== INSTRUCTIONS TO FOLLOW ==
In the records below, find the line that contains "upholds keepsVMs m." and the line that contains "Proof. intros Hm [x w]. specialize", then retype exactly those two lines and every line between them.
**** AVAILABLE DATA ****
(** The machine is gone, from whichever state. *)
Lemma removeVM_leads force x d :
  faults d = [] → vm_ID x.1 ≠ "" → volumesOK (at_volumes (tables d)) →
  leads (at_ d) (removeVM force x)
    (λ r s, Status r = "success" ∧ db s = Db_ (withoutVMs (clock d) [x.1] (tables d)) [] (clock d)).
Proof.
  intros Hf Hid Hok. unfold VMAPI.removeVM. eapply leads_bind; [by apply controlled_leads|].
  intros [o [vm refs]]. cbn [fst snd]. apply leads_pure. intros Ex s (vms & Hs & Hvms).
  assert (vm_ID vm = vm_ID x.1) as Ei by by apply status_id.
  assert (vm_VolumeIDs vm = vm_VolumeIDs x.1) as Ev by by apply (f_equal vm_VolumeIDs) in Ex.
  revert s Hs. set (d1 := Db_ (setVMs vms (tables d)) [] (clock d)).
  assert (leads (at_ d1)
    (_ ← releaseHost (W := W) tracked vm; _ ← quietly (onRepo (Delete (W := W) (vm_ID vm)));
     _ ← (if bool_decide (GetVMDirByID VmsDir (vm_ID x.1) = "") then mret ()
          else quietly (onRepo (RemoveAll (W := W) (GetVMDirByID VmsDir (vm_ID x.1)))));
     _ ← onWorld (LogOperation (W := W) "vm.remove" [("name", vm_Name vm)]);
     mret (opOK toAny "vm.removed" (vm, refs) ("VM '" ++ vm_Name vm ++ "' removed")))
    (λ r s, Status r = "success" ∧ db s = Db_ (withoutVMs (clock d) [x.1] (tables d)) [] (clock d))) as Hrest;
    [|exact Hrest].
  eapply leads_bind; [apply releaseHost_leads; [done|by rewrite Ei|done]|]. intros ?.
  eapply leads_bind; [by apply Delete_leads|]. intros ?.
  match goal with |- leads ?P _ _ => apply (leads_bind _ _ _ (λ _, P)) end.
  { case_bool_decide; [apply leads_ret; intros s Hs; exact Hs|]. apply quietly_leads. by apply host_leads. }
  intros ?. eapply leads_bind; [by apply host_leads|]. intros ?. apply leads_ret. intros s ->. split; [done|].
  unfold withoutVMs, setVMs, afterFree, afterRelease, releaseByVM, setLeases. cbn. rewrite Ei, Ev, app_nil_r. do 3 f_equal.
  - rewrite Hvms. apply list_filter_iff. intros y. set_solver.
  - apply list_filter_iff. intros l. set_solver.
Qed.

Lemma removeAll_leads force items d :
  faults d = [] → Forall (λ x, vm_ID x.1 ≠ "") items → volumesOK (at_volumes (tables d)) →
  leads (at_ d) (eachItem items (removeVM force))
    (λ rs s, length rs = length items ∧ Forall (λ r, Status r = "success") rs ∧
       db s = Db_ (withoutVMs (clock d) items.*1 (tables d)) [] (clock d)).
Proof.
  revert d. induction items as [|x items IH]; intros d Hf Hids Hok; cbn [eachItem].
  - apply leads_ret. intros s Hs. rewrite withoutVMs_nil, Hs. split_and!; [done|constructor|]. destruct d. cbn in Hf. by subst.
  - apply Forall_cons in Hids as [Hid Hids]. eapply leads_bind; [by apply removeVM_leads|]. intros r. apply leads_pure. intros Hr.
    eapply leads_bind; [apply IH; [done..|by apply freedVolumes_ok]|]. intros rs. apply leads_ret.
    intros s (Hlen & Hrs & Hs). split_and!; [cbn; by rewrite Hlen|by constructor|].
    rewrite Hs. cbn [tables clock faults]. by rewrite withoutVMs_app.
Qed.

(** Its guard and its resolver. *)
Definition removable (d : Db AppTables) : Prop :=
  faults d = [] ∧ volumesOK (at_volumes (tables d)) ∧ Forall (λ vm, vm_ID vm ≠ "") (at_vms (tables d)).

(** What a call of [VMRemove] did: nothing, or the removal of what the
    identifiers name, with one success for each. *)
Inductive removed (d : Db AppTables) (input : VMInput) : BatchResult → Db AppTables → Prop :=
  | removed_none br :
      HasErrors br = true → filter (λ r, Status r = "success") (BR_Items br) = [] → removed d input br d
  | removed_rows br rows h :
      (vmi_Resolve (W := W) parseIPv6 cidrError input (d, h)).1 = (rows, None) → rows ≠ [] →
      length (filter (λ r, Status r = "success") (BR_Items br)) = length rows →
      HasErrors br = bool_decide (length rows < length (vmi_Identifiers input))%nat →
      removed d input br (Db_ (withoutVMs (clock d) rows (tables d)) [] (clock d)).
****
**** AVAILABLE DATA ****
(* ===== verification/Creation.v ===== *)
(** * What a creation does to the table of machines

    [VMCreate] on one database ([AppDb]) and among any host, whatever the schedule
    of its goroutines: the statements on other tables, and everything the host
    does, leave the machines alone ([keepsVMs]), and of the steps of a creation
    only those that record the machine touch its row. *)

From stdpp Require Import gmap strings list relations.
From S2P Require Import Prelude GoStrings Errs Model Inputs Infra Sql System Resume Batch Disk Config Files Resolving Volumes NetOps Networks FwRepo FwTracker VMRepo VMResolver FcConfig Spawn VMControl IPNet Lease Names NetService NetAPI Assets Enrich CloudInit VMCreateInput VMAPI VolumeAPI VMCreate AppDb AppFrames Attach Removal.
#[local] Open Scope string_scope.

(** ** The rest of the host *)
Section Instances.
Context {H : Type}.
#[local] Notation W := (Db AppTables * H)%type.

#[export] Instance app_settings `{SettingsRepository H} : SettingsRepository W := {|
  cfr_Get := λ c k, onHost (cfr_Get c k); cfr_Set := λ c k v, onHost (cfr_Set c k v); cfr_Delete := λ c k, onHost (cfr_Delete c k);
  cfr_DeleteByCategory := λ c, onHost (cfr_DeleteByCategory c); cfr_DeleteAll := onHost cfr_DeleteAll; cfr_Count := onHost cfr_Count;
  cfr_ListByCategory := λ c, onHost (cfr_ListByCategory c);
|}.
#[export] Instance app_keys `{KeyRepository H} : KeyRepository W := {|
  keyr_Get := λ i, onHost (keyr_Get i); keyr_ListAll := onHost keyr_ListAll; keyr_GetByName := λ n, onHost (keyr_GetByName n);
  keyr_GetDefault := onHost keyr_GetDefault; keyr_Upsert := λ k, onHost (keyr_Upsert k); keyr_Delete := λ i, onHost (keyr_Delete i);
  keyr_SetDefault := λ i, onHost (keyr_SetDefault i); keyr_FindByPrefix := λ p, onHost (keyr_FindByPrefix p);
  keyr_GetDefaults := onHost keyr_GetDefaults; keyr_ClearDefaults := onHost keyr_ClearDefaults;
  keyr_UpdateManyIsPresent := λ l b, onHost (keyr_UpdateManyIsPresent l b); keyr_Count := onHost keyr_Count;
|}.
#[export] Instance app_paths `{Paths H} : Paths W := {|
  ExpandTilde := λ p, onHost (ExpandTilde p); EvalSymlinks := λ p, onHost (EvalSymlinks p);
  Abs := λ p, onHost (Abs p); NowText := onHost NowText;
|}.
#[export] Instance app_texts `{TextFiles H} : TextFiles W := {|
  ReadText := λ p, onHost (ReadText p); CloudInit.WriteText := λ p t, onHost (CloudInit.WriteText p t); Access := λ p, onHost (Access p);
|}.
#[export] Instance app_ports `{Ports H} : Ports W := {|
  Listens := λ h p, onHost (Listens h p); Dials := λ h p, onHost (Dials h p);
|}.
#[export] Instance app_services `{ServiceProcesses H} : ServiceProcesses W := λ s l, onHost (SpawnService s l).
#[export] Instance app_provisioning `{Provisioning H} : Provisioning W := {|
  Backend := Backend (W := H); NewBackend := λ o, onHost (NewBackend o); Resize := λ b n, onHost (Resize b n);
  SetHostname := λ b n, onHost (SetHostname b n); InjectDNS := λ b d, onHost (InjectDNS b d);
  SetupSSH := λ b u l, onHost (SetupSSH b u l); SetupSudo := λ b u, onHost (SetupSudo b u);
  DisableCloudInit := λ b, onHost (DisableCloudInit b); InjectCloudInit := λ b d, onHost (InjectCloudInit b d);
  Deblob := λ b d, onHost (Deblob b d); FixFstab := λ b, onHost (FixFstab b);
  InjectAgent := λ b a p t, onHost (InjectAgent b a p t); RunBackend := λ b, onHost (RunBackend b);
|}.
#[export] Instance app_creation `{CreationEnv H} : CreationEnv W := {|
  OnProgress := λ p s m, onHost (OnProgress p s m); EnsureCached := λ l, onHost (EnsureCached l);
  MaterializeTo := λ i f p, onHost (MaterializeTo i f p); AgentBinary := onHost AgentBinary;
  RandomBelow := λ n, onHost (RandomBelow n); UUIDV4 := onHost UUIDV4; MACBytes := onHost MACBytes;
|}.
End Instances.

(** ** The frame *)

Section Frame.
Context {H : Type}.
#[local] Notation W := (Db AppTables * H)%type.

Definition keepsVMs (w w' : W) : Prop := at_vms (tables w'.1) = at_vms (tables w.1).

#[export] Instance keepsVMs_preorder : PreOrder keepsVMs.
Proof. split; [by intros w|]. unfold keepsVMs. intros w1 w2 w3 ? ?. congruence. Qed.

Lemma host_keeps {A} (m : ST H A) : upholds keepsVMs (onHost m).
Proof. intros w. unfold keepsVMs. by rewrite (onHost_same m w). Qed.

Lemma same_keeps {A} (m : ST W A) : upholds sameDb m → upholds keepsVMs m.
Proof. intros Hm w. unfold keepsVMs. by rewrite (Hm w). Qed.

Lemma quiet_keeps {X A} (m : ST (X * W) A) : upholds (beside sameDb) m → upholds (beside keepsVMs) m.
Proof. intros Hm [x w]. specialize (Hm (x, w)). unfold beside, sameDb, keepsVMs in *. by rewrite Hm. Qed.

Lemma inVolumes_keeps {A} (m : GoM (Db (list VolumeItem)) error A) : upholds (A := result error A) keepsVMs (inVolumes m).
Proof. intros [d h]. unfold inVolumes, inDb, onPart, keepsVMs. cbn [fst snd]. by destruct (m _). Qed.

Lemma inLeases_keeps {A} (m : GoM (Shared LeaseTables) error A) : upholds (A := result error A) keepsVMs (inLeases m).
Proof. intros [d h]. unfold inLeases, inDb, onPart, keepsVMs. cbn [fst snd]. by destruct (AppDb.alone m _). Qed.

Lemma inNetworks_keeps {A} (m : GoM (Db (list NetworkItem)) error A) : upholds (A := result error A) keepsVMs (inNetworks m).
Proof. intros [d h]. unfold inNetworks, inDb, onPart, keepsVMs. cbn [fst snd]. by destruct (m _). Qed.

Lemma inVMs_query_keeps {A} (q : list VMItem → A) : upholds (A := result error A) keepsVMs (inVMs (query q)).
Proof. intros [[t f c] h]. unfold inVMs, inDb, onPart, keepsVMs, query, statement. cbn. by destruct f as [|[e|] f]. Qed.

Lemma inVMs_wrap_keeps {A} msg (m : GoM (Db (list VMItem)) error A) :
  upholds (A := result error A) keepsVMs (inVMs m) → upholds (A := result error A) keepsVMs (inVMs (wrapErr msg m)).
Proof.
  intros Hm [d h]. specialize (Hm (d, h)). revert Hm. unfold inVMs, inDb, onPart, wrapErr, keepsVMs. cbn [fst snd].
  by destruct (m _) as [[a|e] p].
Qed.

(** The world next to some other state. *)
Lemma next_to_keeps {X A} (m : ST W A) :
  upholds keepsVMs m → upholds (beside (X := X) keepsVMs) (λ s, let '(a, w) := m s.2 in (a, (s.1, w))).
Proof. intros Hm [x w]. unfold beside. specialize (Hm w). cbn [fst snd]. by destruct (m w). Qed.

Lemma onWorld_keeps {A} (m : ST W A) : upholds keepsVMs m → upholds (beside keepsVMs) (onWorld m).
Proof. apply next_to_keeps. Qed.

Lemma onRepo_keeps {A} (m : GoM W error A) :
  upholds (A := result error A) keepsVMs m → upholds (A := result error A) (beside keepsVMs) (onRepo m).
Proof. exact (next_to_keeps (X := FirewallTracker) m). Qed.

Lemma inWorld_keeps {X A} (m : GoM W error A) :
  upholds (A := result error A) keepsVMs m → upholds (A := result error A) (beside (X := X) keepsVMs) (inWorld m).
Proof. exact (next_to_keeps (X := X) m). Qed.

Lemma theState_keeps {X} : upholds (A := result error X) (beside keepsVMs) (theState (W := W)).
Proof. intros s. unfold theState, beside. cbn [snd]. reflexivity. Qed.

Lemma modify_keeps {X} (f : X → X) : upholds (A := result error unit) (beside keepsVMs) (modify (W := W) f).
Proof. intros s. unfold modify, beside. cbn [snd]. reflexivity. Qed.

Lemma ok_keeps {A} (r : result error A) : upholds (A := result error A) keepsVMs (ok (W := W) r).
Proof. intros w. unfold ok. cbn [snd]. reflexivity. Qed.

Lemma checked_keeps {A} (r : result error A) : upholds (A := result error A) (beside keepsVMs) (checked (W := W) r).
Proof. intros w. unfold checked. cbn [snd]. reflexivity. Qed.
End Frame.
****
== EXPECTED ANSWER ==
Lemma same_keeps {A} (m : ST W A) : upholds sameDb m → upholds keepsVMs m.
Proof. intros Hm w. unfold keepsVMs. by rewrite (Hm w). Qed.

Lemma quiet_keeps {X A} (m : ST (X * W) A) : upholds (beside sameDb) m → upholds (beside keepsVMs) m.
Proof. intros Hm [x w]. specialize (Hm (x, w)). unfold beside, sameDb, keepsVMs in *. by rewrite Hm. Qed.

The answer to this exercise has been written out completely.